Maroc
Le Maroc est frappé de plein fouet par sa pire sécheresse depuis près de 40 ans, une catastrophe qui fait craindre une sévère pénurie d'eau potable cette année, conséquence du changement climatique et d'une gestion hydrique inefficiente.
"Le pays n'a pas enregistré une telle situation depuis le début des années 80", a indiqué à l'AFP Abderrahim Hendouf, spécialiste des politiques de l'eau.

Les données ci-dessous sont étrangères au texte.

(* ===== verification/CheetahRow.v ===== *)
(** * CheetahRow: the per-row state of Cheetah

    [protocols/cheetah/include/rw_bitmaps.hpp] and [value.hpp].  A row does not
    keep its pending versions: it keeps who will write it (a bitmap of cores and
    a bitmap of transactions per writing core), a placeholder version for each
    writer that somebody reads, and the committed [master_] version.  [ref_cnt_]
    counts the readers that are still to come, plus one; the last reader and the
    last writer of the epoch share the garbage collection. *)
From S2P Require Import Prelude Bitmap Conc RWLock Memory ServalRow.

(** [class WriteBitmap]; [Value] has no other field, so a [WriteBitmap *] is
    the address of its row. *)
Record WriteBitmap := mkWriteBitmap {
  ref_cnt_ : Z;                          (* readers to come, plus one *)
  wb_lock_ : RWLock;
  core_bitmap_ : Z;
  tx_bitmaps_ : list Z;                  (* one per core of [core_bitmap_] *)
  placeholders_ : gmap Z ptr;
  master_ : ptr;
  previous_master_ : ptr;
  readers_ : gset Z;                     (* ghost: the readers counted in [ref_cnt_] *)
  guard_ : bool                          (* ghost: the one counted on top of them *)
}.
Definition WriteBitmap_init : WriteBitmap := mkWriteBitmap 0 RWLock_init 0 [] ∅ None None ∅ false.

Abbreviation HEnv := (Env Empty_set WriteBitmap).

Section Fields.
Implicit Types w : WriteBitmap.
Definition set_ref_cnt w x := mkWriteBitmap x (wb_lock_ w) (core_bitmap_ w) (tx_bitmaps_ w) (placeholders_ w) (master_ w) (previous_master_ w) (readers_ w) (guard_ w).
Definition set_wb_lock w x := mkWriteBitmap (ref_cnt_ w) x (core_bitmap_ w) (tx_bitmaps_ w) (placeholders_ w) (master_ w) (previous_master_ w) (readers_ w) (guard_ w).
Definition set_core_bitmap w x := mkWriteBitmap (ref_cnt_ w) (wb_lock_ w) x (tx_bitmaps_ w) (placeholders_ w) (master_ w) (previous_master_ w) (readers_ w) (guard_ w).
Definition set_tx_bitmaps w x := mkWriteBitmap (ref_cnt_ w) (wb_lock_ w) (core_bitmap_ w) x (placeholders_ w) (master_ w) (previous_master_ w) (readers_ w) (guard_ w).
Definition set_placeholders w x := mkWriteBitmap (ref_cnt_ w) (wb_lock_ w) (core_bitmap_ w) (tx_bitmaps_ w) x (master_ w) (previous_master_ w) (readers_ w) (guard_ w).
Definition set_master w x := mkWriteBitmap (ref_cnt_ w) (wb_lock_ w) (core_bitmap_ w) (tx_bitmaps_ w) (placeholders_ w) x (previous_master_ w) (readers_ w) (guard_ w).
Definition set_previous_master w x := mkWriteBitmap (ref_cnt_ w) (wb_lock_ w) (core_bitmap_ w) (tx_bitmaps_ w) (placeholders_ w) (master_ w) x (readers_ w) (guard_ w).
Definition set_readers w x := mkWriteBitmap (ref_cnt_ w) (wb_lock_ w) (core_bitmap_ w) (tx_bitmaps_ w) (placeholders_ w) (master_ w) (previous_master_ w) x (guard_ w).
Definition set_guard w x := mkWriteBitmap (ref_cnt_ w) (wb_lock_ w) (core_bitmap_ w) (tx_bitmaps_ w) (placeholders_ w) (master_ w) (previous_master_ w) (readers_ w) x.
End Fields.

Si par le passé, la sécheresse - récurrente au Maroc - touchait principalement les régions rurales et le secteur agricole, elle pèse actuellement sur "l'approvisionnement en eau potable en zone urbaine", a récemment prévenu le ministre de l'Équipement et de l'Eau, Nizar Baraka, devant les députés.
Soumis de longue date aux variations climatiques, le pays subit un sévère déficit pluviométrique depuis septembre 2021 et une baisse alarmante des réserves des barrages de près de 89% par rapport à la moyenne annuelle, selon les statistiques officielles. Ce déficit est "un indicateur inquiétant même s'il a été résorbé par des mesures préventives, afin d'éviter les pénuries d'eau", a reconnu Abdelaziz Zerouali, directeur de la Recherche et de la Planification de l'eau, dans un entretien télévisé.
Nappe phréatique
Deux grandes villes, Marrakech (sud), capitale touristique, et Oujda (est), ont évité le pire en ayant recours depuis fin décembre à la nappe phréatique pour assurer leur approvisionnement. Pour contenir les effets dévastateurs de la sécheresse, le gouvernement a débloqué à la mi-février un programme d'aide au secteur agricole - premier contributeur du PIB (14%) devant le tourisme et l'industrie et principale source d'emplois en milieu rural - de près d'un milliard d'euros.
Mais à long terme, il est "nécessaire de changer notre vision sur la question de l'eau. Le changement climatique est réel et nous devons nous préparer pour y faire face", a alerté Abdelaziz Zerouali lors d'une conférence sur "le droit à l'eau" à Rabat.
Avec seulement 600 mètres cubes d'eau par habitant et par an, le Maroc se situe largement sous le seuil de la pénurie hydrique. A titre de comparaison, la disponibilité en eau était quatre fois supérieure à 2 600 m3 dans les années 1960. Au-delà des facteurs environnementaux, "la forte demande en eau" et "la surexploitation des nappes phréatiques" contribuent à faire pression sur les ressources hydriques, souligne le ministre Nizar Baraka.
Dessalement d'eau de mer
Dans un article pour l'Institut marocain d'analyse des politiques (MIPA), la chercheuse Amal Ennabih estime que la rareté de l'eau est "profondément liée à la façon dont cette ressource est utilisée pour l'irrigation, consommant environ 80% de l'eau du Maroc chaque année". Une situation d'autant plus alarmante que 10% seulement des terres agricoles sont irriguées, relève l'expert Abderrahim Hendouf, qui plaide pour une réduction du poids excessif du secteur agricole dans l'économie marocaine.
Le royaume chérifien mise principalement sur le dessalement de l'eau de mer pour remédier au déficit hydrique, un procédé polluant à cause de la saumure produite. Mais la mise en chantier du programme est confrontée à "des retards". La station de dessalement de Casablanca est toujours en chantier et la mégapole économique est menacée d'un déficit en eau dès 2025.
Déficit en eau potable
Autre exemple : le retard de livraison de l'usine de dessalement de la station balnéaire de Saïdia (nord-est) a "provoqué une pénurie" dans les villes environnantes, selon Nizar Baraka. Par ailleurs, la construction de 15 barrages prend aussi du retard.
La menace d'un déficit en eau potable planait également sur la ville touristique d'Agadir, à hauteur de 70% en mars par rapport à ses besoins. Un risque évité grâce notamment à la nouvelle station de dessalement de ce chef-lieu de la plus importante région agricole du Maroc, selon des chiffres officiels.
Les mesures draconiennes imposées à Agadir à l'automne 2020 - l'eau des robinets était coupée la nuit - ne sont aujourd'hui plus qu'un mauvais souvenir.